Heat at Chapeltown Picture House
Tom Grieve, Cinema EditorMichael Mann’s revelatory crime film sprawls across LA as it zeroes in on a game of cat and mouse between Al Pacino’s cop and Robert De Niro’s bank robber. Hanna (Pacino) and McAuley (De Niro) criss-cross the bubbling city, as the film makes breath-taking use of the varied freeways, rundown diners and postmodern architecture to depict slick gunfights, robberies and procedural work. But, it’s in the tragic, mirrored trajectories of Hanna and McAuley – one a family man drawn out of his collapsing home life, the other a lone-wolf, tempted to abandon his principles for a shot at happiness – where Heat separates itself from its imitators.
Mann is known for his crime movies, with early heist flick Thief — featuring a spectacular star turn from the recently departed James Caan — setting the tone for a distinct, moody and textured body of existential genre work. As in Heat, these films are characterised by neon-lit cities, professional characters in high stakes situations and an unapologetically earnest romanticism. It’s a potent combination: with the director exploring the tension and push-pull allures of domesticity and obsessive, high-stakes work; finding as much energy and feeling in the pull of a trigger as in the embrace of a loved one.

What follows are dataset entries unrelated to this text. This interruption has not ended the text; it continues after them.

(** * re-driftbottle: the bulletin operations over the content store

    A shallow embedding of the command handlers of the plugin (the
    latest revision, the one with [commentCount], [isHot] and the asset
    storage modes) and of the startup pass that precedes them.

    The handlers are asynchronous JavaScript functions that talk to
    three collaborators: the database ([ctx.database]), the chat
    transport ([session.bot.sendMessage], [session.send],
    [session.prompt], the guild and friend iterators) and the host
    ([ctx.sleep], [ctx.http], the file system).  They are written here in
    a state monad over a [World]: the two tables, the asset files, the
    in-memory message map and the messages that went out.  Everything a
    handler cannot decide by itself (does this send throw, was the plugin
    disposed during this wait, what did the user answer, which bottle did
    [Random.int] pick, what did the fetch return) is read from an [Env],
    indexed by a counter of such interactions, so a run is a function of
    the environment and can be evaluated.

    Calls that the source wraps in [try]/[catch] can fail in the model.
    Of the calls it leaves unguarded, [session.send] and the database are
    taken to return; [unlinkSync] on a file that is not there, [src] read
    off an element that has none and [new RegExp] on a pattern that is no
    regular expression throw, and the handler ends there with [Uncaught].
    Logger calls are left out. *)

From Stdlib Require Import Ascii ZArith Lia.
From stdpp Require Import base decidable option list gmap strings pretty sorting.

Local Open Scope Z_scope.
Local Open Scope string_scope.
Local Open Scope list_scope.

(** ** JavaScript values *)

(** The numbers a [commentCount] can hold: an integer, or the [NaN] that
    [undefined++] leaves in the startup count table. *)
Inductive jsnum :=
  | Num (z : Z)
  | NaN.

#[global] Instance jsnum_eq_dec : EqDecision jsnum.
Proof. solve_decision. Defined.

(** [x + 1] *)
Definition js_succ (x : jsnum) : jsnum :=
  match x with
  | Num z => Num (z + 1)
  | NaN => NaN
  end.

(** What the unary [+] makes of a string argument. *)
Inductive Numeric :=
  | NotANumber
  | Integral (z : Z)
  | Fractional.

#[global] Instance Numeric_eq_dec : EqDecision Numeric.
Proof. solve_decision. Defined.

Definition isNaN (n : Numeric) : bool :=
  match n with
  | NotANumber => true
  | _ => false
  end.

(** [s.includes(sub)] *)
Definition includes (sub s : string) : bool :=
  match String.index 0 sub s with
  | Some _ => true
  | None => false
  end.

(** [s.startsWith(p)] *)
Definition startsWith (p s : string) : bool := String.prefix p s.

(** [!s] for an optional string argument: absent or empty. *)
Definition falsy (s : option string) : bool :=
  match s with
  | None => true
  | Some "" => true
  | Some _ => false
  end.

Fixpoint drop_chars (n : nat) (s : string) : string :=
  match n, s with
  | O, _ => s
  | S n', String _ r => drop_chars n' r
  | S _, EmptyString => EmptyString
  end.

(** [s.replace(pat, rep)] with a string pattern: the first occurrence only. *)
Fixpoint replace_first (pat rep s : string) : string :=
  if String.prefix pat s then rep +:+ drop_chars (String.length pat) s
  else match s with
       | EmptyString => EmptyString
       | String c r => String c (replace_first pat rep r)
       end.

(** Does [s] begin with a line terminator: LF, CR, or one of U+2028 and
    U+2029, which are the bytes E2 80 A8 and E2 80 A9. *)
Definition is_line_end (s : string) : bool :=
  match s with
  | String c r =>
      bool_decide (c = "010"%char) || bool_decide (c = "013"%char)
      || (bool_decide (c = "226"%char)
          && match r with
             | String c2 (String c3 _) =>
                 bool_decide (c2 = "128"%char)
                 && (bool_decide (c3 = "168"%char) || bool_decide (c3 = "169"%char))
             | _ => false
             end)
  | EmptyString => false
  end.

(** What follows the first ">" of [s], when no line terminator comes
    before it (the dot of the pattern does not cross one). *)
Fixpoint after_close (s : string) : option string :=
  match s with
  | EmptyString => None
  | String c r =>
      if bool_decide (c = ">"%char) then Some r
      else if is_line_end s then None
      else after_close r
  end.

Fixpoint strip_tags_from (n : nat) (s : string) : string :=
  match n with
  | O => s
  | S n' =>
      match s with
      | EmptyString => EmptyString
      | String c r =>
          if bool_decide (c = "<"%char) then
            match after_close r with
            | Some r' => strip_tags_from n' r'
            | None => String c (strip_tags_from n' r)
            end
          else String c (strip_tags_from n' r)
      end
  end.

(** [content.replace(/<.*?>/g, '')]; every step consumes a character, so
    the length of the string bounds the number of steps. *)
Definition strip_tags (s : string) : string :=
  strip_tags_from (String.length s) s.

(** The UTF-16 code units that a byte of a UTF-8 text stands for: one
    for the first byte of a character of the basic plane, two for the
    first byte of a character beyond it (a surrogate pair), none for a
    continuation byte. *)
Definition code_units (c : ascii) : Z :=
  let n := nat_of_ascii c in
  if decide (n < 128)%nat then 1
  else if decide (n < 192)%nat then 0
  else if decide (n < 240)%nat then 1
  else 2.

(** [content.length]: the length of a string in UTF-16 code units.  The
    strings of this development are the UTF-8 texts of the strings of
    the program. *)
Fixpoint strlen (s : string) : Z :=
  match s with
  | EmptyString => 0
  | String c r => code_units c + strlen r
  end.

(** ** The two tables *)

Module Bottle.
Record t := mk {
  id : Z;
  name : string;
  uid : string;
  gid : string;
  cnid : string;
  username : string;
  content : string;
  isHot : Z;
  commentCount : jsnum;
  time : Z
}.

Definition with_content (c : string) (b : t) : t :=
  mk (id b) (name b) (uid b) (gid b) (cnid b) (username b) c (isHot b)
     (commentCount b) (time b).
Definition with_commentCount (n : jsnum) (b : t) : t :=
  mk (id b) (name b) (uid b) (gid b) (cnid b) (username b) (content b)
     (isHot b) n (time b).
Definition with_name (n : string) (b : t) : t :=
  mk (id b) n (uid b) (gid b) (cnid b) (username b) (content b) (isHot b)
     (commentCount b) (time b).
Definition with_isHot (h : Z) (b : t) : t :=
  mk (id b) (name b) (uid b) (gid b) (cnid b) (username b) (content b) h
     (commentCount b) (time b).

#[global] Instance eq_dec : EqDecision t.
Proof. solve_decision. Defined.
End Bottle.

Module Comment.
Record t := mk {
  id : Z;
  cid : Z;
  bid : Z;
  uid : string;
  gid : string;
  cnid : string;
  username : string;
  content : string;
  time : Z
}.

Definition with_content (c : string) (x : t) : t :=
  mk (id x) (cid x) (bid x) (uid x) (gid x) (cnid x) (username x) c (time x).

#[global] Instance eq_dec : EqDecision t.
Proof. solve_decision. Defined.
End Comment.

(** Modelled from the spec: the database adapter ([ctx.database]) is not
    part of the repository.  Following the store contract, a table is the
    list of its rows in insertion order, and each table has the counter
    from which [create] takes the next [id] ("unique, monotonically
    assigned by the store"). *)
Record Store := mkStore {
  bottles : list Bottle.t;
  comments : list Comment.t;
  bottle_seq : Z;
  comment_seq : Z
}.

Definition empty_store : Store := mkStore [] [] 0 0.

(** ** Configuration, session, environment *)

Inductive SaveMode := SaveUrl | SaveBase64 | SaveFile.

Record Config := mkConfig {
  manager : list string;
  allowPic : bool;
  allowDropOthers : bool;
  selfDrop : bool;
  preview : bool;
  maxRetry : Z;
  maxLength : Z;
  saveMode : SaveMode;
  messageRecord : bool;
  commentLimit : Z;
  (** "查看我的/用户瓶子时一页显示多少个瓶子": the page of the lists of a
      user's bottles *)
  bottleLimit : Z;
  (** "通过名字捞漂流瓶时一页显示多少个瓶子": the page of a draw by name,
      as the schema declares it; no handler reads it *)
  nameBottleLimit : Z
}.

Definition with_nameBottleLimit (n : Z) (cfg : Config) : Config :=
  mkConfig (manager cfg) (allowPic cfg) (allowDropOthers cfg) (selfDrop cfg)
           (preview cfg) (maxRetry cfg) (maxLength cfg) (saveMode cfg)
           (messageRecord cfg) (commentLimit cfg) (bottleLimit cfg) n.

Record Quote := mkQuote {
  quote_user : string;
  quote_content : string
}.

(** What a handler reads of its [session]; [today] is the value of
    [Time.getDateNumber()] during the invocation. *)
Record Session := mkSession {
  userId : string;
  sessionName : string;
  guildId : string;
  channelId : string;
  platform : string;
  quote : option Quote;
  today : Z
}.

(** A bot as the comment notification sees it: the ids its guild iterator
    yields, and the ids its friend iterator yields ([None] when
    [getFriendIter] throws). *)
Record Bot := mkBot {
  guilds : list string;
  friends : option (list string)
}.

(** An element of parsed content, as far as the handlers look at it:
    [element.type] and [element.attrs.src]; [None] stands for an element
    whose [src] is absent or is no string, on which [src.startsWith]
    throws. *)
Record Element := mkElement {
  el_type : string;
  el_src : option string
}.

(** The result of one pass of the asset externalizer over a content. *)
Inductive Externalized :=
  | FetchThrew
  | NothingToStore
  | Stored (content : string) (files : list string).

Record Env := mkEnv {
  bots : list Bot;
  (** does the interaction number [n], a [bot.sendMessage], resolve *)
  send_ok : nat -> bool;
  (** does the interaction number [n], a [ctx.sleep], resolve; it rejects
      when the plugin is disposed *)
  sleep_ok : nat -> bool;
  (** the answer [session.prompt] gets at interaction [n] *)
  prompted : nat -> option string;
  (** the integer [Random.int] draws at interaction [n] *)
  random : nat -> nat;
  (** the outcome of fetching and storing the assets of a content *)
  externalized : nat -> SaveMode -> string -> Externalized;
  (** [new RegExp(pattern)]: the test of the expression, or [None] when
      the pattern is no regular expression and the constructor throws *)
  regex : string -> option (string -> bool);
  (** the unary [+] on a string *)
  to_number : string -> Numeric;
  (** [h.parse] *)
  h_parse : string -> list Element
}.

(** [new RegExp(pattern).test(name)], where the constructor returns. *)
Definition regex_test (env : Env) (pattern name : string) : bool :=
  match regex env pattern with
  | Some test => test name
  | None => false
  end.

(** ** Messages *)

(** What goes out through [bot.sendMessage].  The wording of a message is
    left out; a value of this type says which message of the source it is
    and which data it carries. *)
Inductive Message :=
  (** the caption of a thrown bottle, sent alone before an audio or video *)
  | ThrownCaption (id : Z)
  (** the caption of a thrown bottle followed by the content *)
  | ThrownPreview (id : Z) (content : string)
  (** a content sent by itself *)
  | Body (content : string)
  (** a drawn bottle as a forward message, with the comments of the page *)
  | BottleForward (b : Bottle.t) (cs : list Comment.t)
  (** a drawn bottle as text ([result]): the comments of the page and the
      number of all comments of the bottle *)
  | BottleText (b : Bottle.t) (cs : list Comment.t) (total : Z)
  (** the audio or video of a drawn bottle ([result2]) *)
  | BottleMedia (b : Bottle.t) (cs : list Comment.t)
  (** "your bottle [bid] has a new comment" *)
  | NewComment (bid : Z) (ct : string)
  (** "your comment [rid] in bottle [bid] has a new reply" *)
  | NewReply (bid rid : Z) (ct : string)
  (** the preview of a comment *)
  | CommentPreview (cid : Z) (username ct : string)
  (** "your comment is out" *)
  | CommentThrown
  (** a bottle or a comment sent by an audit *)
  | AuditBottle (b : Bottle.t)
  | AuditComment (c : Comment.t).
(** A reader that answers with an empty plaintext stream. *)
Definition sample_decrypt_env : DecryptEnv :=
  mkDecryptEnv (Ok (Some "entity-object"))
    (Ok (mkDecorated (mkStream 1 []) None None)).

(** A client with an AppId auth provider, hence with an EAS. *)
Definition appid_client : Client :=
  mkClient "https://kas.example/api/kas" (Ok "KAS-PUBLIC-KEY") None
    (Some (CustomProvider true "appid")) None
    (Ok (mkSessionKeys (mkPemKeyPair "PUBLIC" "PRIVATE") None))
    (Some (mkEAS (CustomProvider true "appid") "https://eas.example/api/entityobject"))
    false Scenarios.sample_config.

End Tdf3Decrypt.

(** ** DecoratedReadableStream: toFile *)

Module StreamSinks.

Import Stdlib.Strings.Ascii.
Import Chunkers.

(** [filepath.split('.')]: the pieces between the dots, at least one. *)
Fixpoint split_dots (s : string) : list string :=
  match s with
  | EmptyString => [EmptyString]
  | String c rest =>
      if Ascii.eqb c "."%char then EmptyString :: split_dots rest
      else match split_dots rest with
           | piece :: pieces => String c piece :: pieces
           | [] => [String c EmptyString]
           end
  end.

(** [`.${filepath.split('.').pop()}`] *)
Definition extension_of (filepath : string) : string :=
  "." +:+ default "undefined" (last (split_dots filepath)).
Inductive currency : Type :=
| Native
| ERC20 (address : N).

Definition wrapped_native : N := 0xC02aaA39b223FE8D0A0e5C4F27eAD9083C756Cc2%N.

Definition wrapped (c : currency) : N :=
  match c with
  | Native => wrapped_native
  | ERC20 a => a
  end.

Definition sortsBefore (a b : N) : bool := N.ltb a b.

Record price : Type := {
  numerator : positive;
  denominator : positive
}.

Definition invert (p : price) : price :=
  {| numerator := denominator p; denominator := numerator p |}.

Fixpoint strip_zeros (fuel : nat) (s n : Z) : Z * Z :=
  match fuel with
  | O => (s, n)
  | S fuel' =>
      if (0 <? n) && (s mod 10 =? 0) then strip_zeros fuel' (s / 10) (n - 1)
      else (s, n)
  end.

(** [s / 10^places] in plain notation. *)
Definition plain (s places : Z) : string :=
  let digits := Ecma.digits_of s in
  let k := Z.of_nat (String.length digits) in
  if places <=? 0 then digits ++ Ecma.zeros (Z.to_nat (- places))
  else if places <? k then
    substring 0 (Z.to_nat (k - places)) digits ++ "."
    ++ substring (Z.to_nat (k - places)) (Z.to_nat places) digits
  else "0." ++ Ecma.zeros (Z.to_nat (places - k)) ++ digits.

Definition toSignificant (p : price) (significantDigits : nat) : string :=
  let num := Z.pos (numerator p) in
  let den := Z.pos (denominator p) in
  let sd := Z.of_nat significantDigits in
  let n := Ecma.decimal_exponent num den in
  let places := sd - n in
  let '(a, b) := Ecma.scale num den (- places) in
  let s := (2 * a + b) / (2 * b) in
  let '(s', places') := strip_zeros significantDigits s places in
  plain s' places'.

End Sdk.

Definition reference : Host :=
  {| parseFloat := Ecma.parseFloat;
     toFixed := Ecma.Number_toFixed;
     PRICE_FIXED_DIGITS := 8;
     Currency := Sdk.currency;
     Token := N;
     wrapped := Sdk.wrapped;
     sortsBefore := Sdk.sortsBefore;
     Price := Sdk.price;
     invert := Sdk.invert;
     toSignificant := Sdk.toSignificant |}.

(** ** The series and the maximum, stated on the ticks *)

Section Series.

Context {host : Host}.

(** The chart point of the tick [t] met at position [i]. *)
Definition entry_of (active_tick : option Z) (i : nat) (t : TickProcessed)
  : ChartEntry :=
  {| index := i;
     isCurrent := match active_tick with
                  | Some a => Z.eqb (tickIdx t) a
                  | None => false
                  end;
     activeLiquidity := parseFloat (BigInt_toString (liquidityActive t));
     entry_price0 := parseFloat (price0 t);
     entry_price1 := parseFloat (price1 t) |}.

Fixpoint entries (active_tick : option Z) (i : nat) (ticks : list TickProcessed)
  : list ChartEntry :=
  match ticks with
  | [] => []
  | t :: ticks' => entry_of active_tick i t :: entries active_tick (S i) ticks'
  end.

(** The [setPriceAtActiveTick] calls of a pass, one per active tick. *)
Fixpoint price_calls (active_tick : option Z) (ticks : list TickProcessed)
  : list Update :=
  match ticks with
  | [] => []
  | t :: ticks' =>
      if isCurrent (entry_of active_tick 0 t)
      then SetPriceAtActiveTick (parseFloat (price0 t)) :: price_calls active_tick ticks'
      else price_calls active_tick ticks'
  end.

End Series.

(** The greatest [liquidityActive] of a non-empty array. *)
Definition greatest (ticks : list TickProcessed) : option Z :=
  match ticks with
  | [] => None
  | t :: ticks' => Some (fold_left Z.max (map liquidityActive ticks') (liquidityActive t))
  end.

(** What a rendered tree shows. *)
Definition shows_spinner (e : Element) : bool :=
  match e with
  | Spinner => true
  | Panel syncingIndicator _ => syncingIndicator
  end.

Definition shows_syncing_indicator (e : Element) : bool :=
  match e with
  | Spinner => false
  | Panel syncingIndicator _ => syncingIndicator
  end.

Definition shows_no_data (e : Element) : bool :=
  match e with
  | Panel _ NoData => true
  | _ => false
  end.

Definition shown_chart (e : Element) : option VictoryChart :=
  match e with
  | Panel _ (Chart c) => Some c
  | _ => None
  end.

(** Which callback a call went to. *)
Definition is_left (c : Call) : bool :=
  match c with onLeftRangeInput _ => true | onRightRangeInput _ => false end.

Definition is_right (c : Call) : bool := negb (is_left c).

(** The same hook result with another [error] flag. *)
Definition with_error (e : bool) (d : PoolTickData) : PoolTickData :=
  {| loading := loading d;
     syncing := syncing d;
     error := e;
     activeTick := activeTick d;
     tickData := tickData d |}.

(** ** Sample inputs *)

Module Sample.

Definition ticks : list TickProcessed :=
  [ {| tickIdx := -60; liquidityActive := 1000;
       price0 := "0.99402"; price1 := "1.00602" |};
    {| tickIdx := 0; liquidityActive := 2500;
       price0 := "1.00000"; price1 := "1.00000" |};
    {| tickIdx := 60; liquidityActive := 1800;
       price0 := "1.00602"; price1 := "0.99402" |} ].

(** The pool data once loaded, the middle tick active. *)
Definition loaded : PoolTickData :=
  {| loading := false; syncing := false; error := false;
     activeTick := Some 0%Z; tickData := Some ticks |}.

(** The same data while a fetch is in flight. *)
Definition fetching : PoolTickData :=
  {| loading := true; syncing := false; error := false;
     activeTick := Some 0%Z; tickData := Some ticks |}.

(** No pool: nothing to show. *)
Definition absent : PoolTickData :=
  {| loading := false; syncing := false; error := false;
     activeTick := None; tickData := None |}.

(** One tick whose active liquidity is below zero. *)
Definition drained : PoolTickData :=
  {| loading := false; syncing := false; error := false;
     activeTick := Some 0%Z;
     tickData := Some [ {| tickIdx := 0; liquidityActive := -5;
                           price0 := "1.00000"; price1 := "1.00000" |} ] |}.

(** A form with both currencies and the fee tier chosen, no range yet. *)
Definition form : Props (host := reference) :=
  @Build_Props reference
    (Some "1.0000"%string)
    (Some Sdk.Native)
    (Some (Sdk.ERC20 0x6B175474E89094C44Da98b954EedeAC495271d0F%N))
    (Some 3000%Z)
    None None.

(** The same form after the second currency was cleared. *)
Definition cleared : Props (host := reference) :=
  @Build_Props reference
    None (Some Sdk.Native) None (Some 3000%Z) None None.

(** The state cells with an empty series. *)
Definition emptied : ChartState :=
  {| formattedData := Some []; priceAtActiveTick := None; maxLiquidity := 0%float |}.

(** The state cells after a pass over [loaded]. *)
Definition formatted : ChartState :=
  apply_updates initialState (formatData (host := reference) loaded).

(** The brush released with its left handle at the origin. *)
Definition at_origin : Domain :=
  {| x0 := DNumber 0%float; x1 := DNumber 1%float |}.

Definition inside : Domain :=
  {| x0 := DNumber 0.5%float; x1 := DNumber 2.25%float |}.

End Sample.

(** ** The label of the marker line, the active ticks, the states a mount reaches *)

(** [a !== b] on numbers. *)
Definition strict_ne (a b : number) : bool := negb (PrimFloat.eqb a b).

(** [labels={({ datum }) => (datum.y !== 0 ? price : '')}] of [VictoryLine],
    [price] being the prop the line is rendered under. *)
Definition labels (price : string) (datum : Point) : string :=
  if strict_ne (pt_y datum) 0%float then price else EmptyString.

(** [t.tickIdx === activeTick], the [active] local of the loop. *)
Definition is_active (active_tick : option Z) (t : TickProcessed) : bool :=
  match active_tick with
  | Some a => Z.eqb (tickIdx t) a
  | None => false
  end.

(** Every entry of a series carries its own position. *)
Definition well_indexed (series : list ChartEntry) : Prop :=
  forall (i : nat) (e : ChartEntry), nth_error series i = Some e -> index e = i.

Section Reach.

Context {host : Host}.

(** The cells a mounted hook can hold: those of the mount, and those any
    commit leaves, whatever the props and the pool data of its render. *)
Inductive reachable : ChartState -> Prop :=
| reach_mount : reachable initialState
| reach_commit (c : Changed) (p : Props) (d : PoolTickData) (s : ChartState) :
    reachable s -> reachable (commit c p d s).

Heat, especially, is notable as proof of the poetic capability of the mainstream Hollywood machine when it is turned over to a director with skill and individual style. Set pieces, such as the hockey-mask freeway shootout or the famously quiet, chess-like diner confrontation, are presented with a hyper-reality; a movie escapism that’s rooted in sensory immediateness and emotional truth. Mann’s film thrives due to its capacity for exemplary myth-making and detail-orientated specificity. Look at the film’s final moments – where Mann holds the shot on Hanna and McAuley holding hands – for a striking example of both.
The film has been recently restored in 4K, and always with this kind of loud and rangy epic, it plays best on the big screen.